WORK REQUEST » Scan the material below for the string "None", and copy every line where it shows up.

DATA TO EXAMINE »
(** * x402 gateway: facilitator pipeline, receipts and agent client

    A shallow embedding of the TypeScript sources of the x402 payment
    gateway (packages core, facilitator and agent), and the properties of the
    specification proved, or refuted, on it.

    Conventions of the embedding.
    - A JavaScript [string] is a [string] of 8-bit code units.
    - A JavaScript [number] is [NaN], an infinity, or a finite binary64
      value carried as the rational it denotes; every arithmetic result is
      rounded by [binary64] (round to nearest, ties to even).  The sign of
      zero is not tracked: no function below distinguishes [-0] from [0].
    - A [bigint] is a [Z].
    - [Date.now()] is an explicit argument (milliseconds since the epoch).
    - A function that may throw returns a [Result]. *)

From Stdlib Require Import ZArith QArith Qround Qpower String Ascii List Lia Lqa.
From Stdlib Require Import DecimalString DecimalZ.
From Stdlib Require Strings.Byte.
From stdpp Require Import gmap strings.

Local Open Scope string_scope.
Local Open Scope Z_scope.

(** ** Exceptions and results *)

Inductive BudgetErrorCode := BUDGET_EXCEEDED | PER_REQUEST_LIMIT | DOMAIN_NOT_ALLOWED.
Inductive PaymentErrorCode :=
  PAYMENT_FAILED | FACILITATOR_ERROR | INSUFFICIENT_FUNDS | SIGNING_FAILED | INVALID_402_RESPONSE.
Inductive NetworkErrorCode := NETWORK_ERROR | RPC_ERROR | TIMEOUT.

(** The error classes of [errors.ts], and the built-in errors the modelled
    code can raise. *)
Inductive exn :=
| SyntaxError (message : string)
| RangeError (message : string)
| Error (message : string)
| X402PaymentError (message : string) (code : PaymentErrorCode)
| X402BudgetError (message : string) (code : BudgetErrorCode)
| X402NetworkError (message : string) (code : NetworkErrorCode).

Inductive Result (A : Type) :=
| Ok (a : A)
| Throw (e : exn).
Arguments Ok {A} a.
Arguments Throw {A} e.

(** Sequencing: a [Throw] propagates, as an uncaught exception does. *)
#[global] Instance Result_bind : MBind Result := fun A B k r =>
  match r with
  | Ok a => k a
  | Throw e => Throw e
  end.
#[global] Instance Result_ret : MRet Result := fun A a => Ok a.

Definition is_Ok {A} (r : Result A) : bool :=
  match r with Ok _ => true | Throw _ => false end.

(** ** Strings *)

Module JSString.

Definition is_whitespace (c : ascii) : bool :=
  let n := nat_of_ascii c in
  ((9 <=? n)%nat && (n <=? 13)%nat) || (n =? 32)%nat || (n =? 160)%nat.

Fixpoint trimStart (s : string) : string :=
  match s with
  | String c r => if is_whitespace c then trimStart r else s
  | EmptyString => EmptyString
  end.

Fixpoint trimEnd (s : string) : string :=
  match s with
  | String c r =>
      match trimEnd r with
      | EmptyString => if is_whitespace c then EmptyString else String c EmptyString
      | r' => String c r'
      end
  | EmptyString => EmptyString
  end.

Definition trim (s : string) : string := trimStart (trimEnd s).

(** [s.startsWith(p)] *)
Fixpoint startsWith (s p : string) {struct p} : bool :=
  match p, s with
  | EmptyString, _ => true
  | String a p', String b s' => Ascii.eqb a b && startsWith s' p'
  | String _ _, EmptyString => false
  end.

(** [s.slice(n)] for [0 <= n]. *)
Fixpoint slice (n : nat) (s : string) : string :=
  match n, s with
  | O, _ => s
  | S n', String _ r => slice n' r
  | S _, EmptyString => EmptyString
  end.

(** A non-empty string is truthy. *)
Definition truthy (s : string) : bool :=
  match s with EmptyString => false | _ => true end.

Definition toLowerCase_char (c : ascii) : ascii :=
  let n := nat_of_ascii c in
  if ((65 <=? n)%nat && (n <=? 90)%nat)%bool then ascii_of_nat (n + 32) else c.

Fixpoint toLowerCase (s : string) : string :=
  match s with
  | String c r => String (toLowerCase_char c) (toLowerCase r)
  | EmptyString => EmptyString
  end.

Definition is_digit (c : ascii) : bool :=
  let n := nat_of_ascii c in ((48 <=? n)%nat && (n <=? 57)%nat)%bool.

Fixpoint all_chars (P : ascii -> bool) (s : string) : bool :=
  match s with
  | String c r => P c && all_chars P r
  | EmptyString => true
  end.

(** The text [s] between double quotes. *)
Definition quoted (s : string) : string :=
  String "034" s ++ String "034" EmptyString.

(** [s.repeat(n)] *)
Fixpoint repeat (s : string) (n : nat) : string :=
  match n with
  | O => EmptyString
  | S n' => s ++ repeat s n'
  end.

End JSString.

(** ** BigInt *)

Module JSBigInt.
Import JSString.

(** Value of a digit in a radix up to 16. *)
Definition digit_value (c : ascii) : option Z :=
  let n := Z.of_nat (nat_of_ascii c) in
  if (48 <=? n) && (n <=? 57) then Some (n - 48)
  else if (97 <=? n) && (n <=? 102) then Some (n - 87)
  else if (65 <=? n) && (n <=? 70) then Some (n - 55)
  else None.

Fixpoint digits_value (radix acc : Z) (s : string) : option Z :=
  match s with
  | EmptyString => Some acc
  | String c r =>
      match digit_value c with
      | Some d => if d <? radix then digits_value radix (radix * acc + d) r else None
      | None => None
      end
  end.

(** Digits in a radix: at least one digit and nothing else. *)
Definition radix_literal (radix : Z) (s : string) : option Z :=
  match s with
  | EmptyString => None
  | _ => digits_value radix 0 s
  end.

Definition decimal_literal (s : string) : option Z :=
  option_map Z.of_uint (NilZero.uint_of_string s).

(** StringToBigInt: the text is trimmed; the empty text is [0n]; a [0x],
    [0o] or [0b] literal carries no sign; a decimal literal may. *)
Definition StringToBigInt (s : string) : option Z :=
  match trim s with
  | EmptyString => Some 0
  | String "0" (String "x" r) | String "0" (String "X" r) => radix_literal 16 r
  | String "0" (String "o" r) | String "0" (String "O" r) => radix_literal 8 r
  | String "0" (String "b" r) | String "0" (String "B" r) => radix_literal 2 r
  | String "-" r => option_map Z.opp (decimal_literal r)
  | String "+" r => decimal_literal r
  | t => decimal_literal t
  end.

(** [BigInt(s)] for a string [s]. *)
Definition BigInt (s : string) : Result Z :=
  match StringToBigInt s with
  | Some z => Ok z
  | None => Throw (SyntaxError ("Cannot convert " ++ s ++ " to a BigInt"))
  end.

(** [z.toString()] *)
Definition toString (z : Z) : string := NilZero.string_of_int (Z.to_int z).

End JSBigInt.

(** ** Numbers *)

Module JSNumber.
Import JSString.
Local Open Scope Q_scope.

Inductive number :=
| NaN
| Infinity (negative : bool)
| Finite (q : Q).

Definition pow2 (e : Z) : Q := Qpower 2 e.
Definition pow10 (e : Z) : Q := Qpower 10 e.

(** Nearest integer, ties to the even one. *)
Definition round_half_even (x : Q) : Z :=
  let f := Qfloor x in
  match ((x - inject_Z f) ?= (1 # 2))%Q with
  | Lt => f
  | Gt => (f + 1)%Z
  | Eq => if Z.even f then f else (f + 1)%Z
  end.

(** For [0 < x], the exponent [e] of the binade of [x]: [2^e <= x < 2^(e+1)]. *)
Definition binade (x : Q) : Z :=
  let e0 := (Z.log2 (Qnum x) - Z.log2 (Zpos (Qden x)))%Z in
  if Qle_bool (pow2 e0) x then e0 else (e0 - 1)%Z.

(** Rounding of a positive real to binary64: 53 significant bits, the
    exponent not below that of the subnormals, overflow to infinity. *)
Definition binary64_pos (x : Q) : number :=
  let e := Z.max (binade x) (-1022) in
  let ulp := pow2 (e - 52) in
  let y := inject_Z (round_half_even (x / ulp)) * ulp in
  if Qle_bool (pow2 1024) y then Infinity false else Finite (Qred y).

Definition neg (a : number) : number :=
  match a with
  | NaN => NaN
  | Infinity s => Infinity (negb s)
  | Finite q => Finite (Qred (- q))
  end.

Definition binary64 (x : Q) : number :=
  match Qnum x with
  | Z0 => Finite 0
  | Zpos _ => binary64_pos x
  | Zneg _ => neg (binary64_pos (- x))
  end.

Definition of_Z (z : Z) : number := binary64 (inject_Z z).

Definition is_zero (q : Q) : bool := Qeq_bool q 0.
Definition is_negative (q : Q) : bool := negb (Qle_bool 0 q).

(** [a * b] *)
Definition mul (a b : number) : number :=
  match a, b with
  | NaN, _ | _, NaN => NaN
  | Infinity s, Infinity t => Infinity (xorb s t)
  | Infinity s, Finite q | Finite q, Infinity s =>
      if is_zero q then NaN else Infinity (xorb s (is_negative q))
  | Finite p, Finite q => binary64 (p * q)
  end.

(** [a / b] *)
Definition div (a b : number) : number :=
  match a, b with
  | NaN, _ | _, NaN => NaN
  | Infinity _, Infinity _ => NaN
  | Infinity s, Finite q => Infinity (xorb s (is_negative q))
  | Finite _, Infinity _ => Finite 0
  | Finite p, Finite q =>
      if is_zero q then (if is_zero p then NaN else Infinity (is_negative p))
      else binary64 (p / q)
  end.

(** [a < b] *)
Definition lt (a b : number) : bool :=
  match a, b with
  | NaN, _ | _, NaN => false
  | Infinity s, Infinity t => s && negb t
  | Infinity s, Finite _ => s
  | Finite _, Infinity t => negb t
  | Finite p, Finite q => negb (Qle_bool q p)
  end.

(** [a <= b]: false when either is [NaN]. *)
Definition le (a b : number) : bool :=
  match a, b with
  | NaN, _ | _, NaN => false
  | _, _ => negb (lt b a)
  end.

Definition isNaN (a : number) : bool :=
  match a with NaN => true | _ => false end.

(** [Math.round]: the nearest integer, ties towards plus infinity. *)
Definition Math_round (a : number) : number :=
  match a with
  | Finite q => Finite (inject_Z (Qfloor (q + (1 # 2))))
  | _ => a
  end.

(** [Math.pow(10, n)] for an integer [n]. *)
Definition Math_pow10 (n : Z) : number := binary64 (pow10 n).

COMPLETED EXERCISE »
  else None.
      | Some d => if d <? radix then digits_value radix (radix * acc + d) r else None
      | None => None
  | EmptyString => None
  | None => Throw (SyntaxError ("Cannot convert " ++ s ++ " to a BigInt"))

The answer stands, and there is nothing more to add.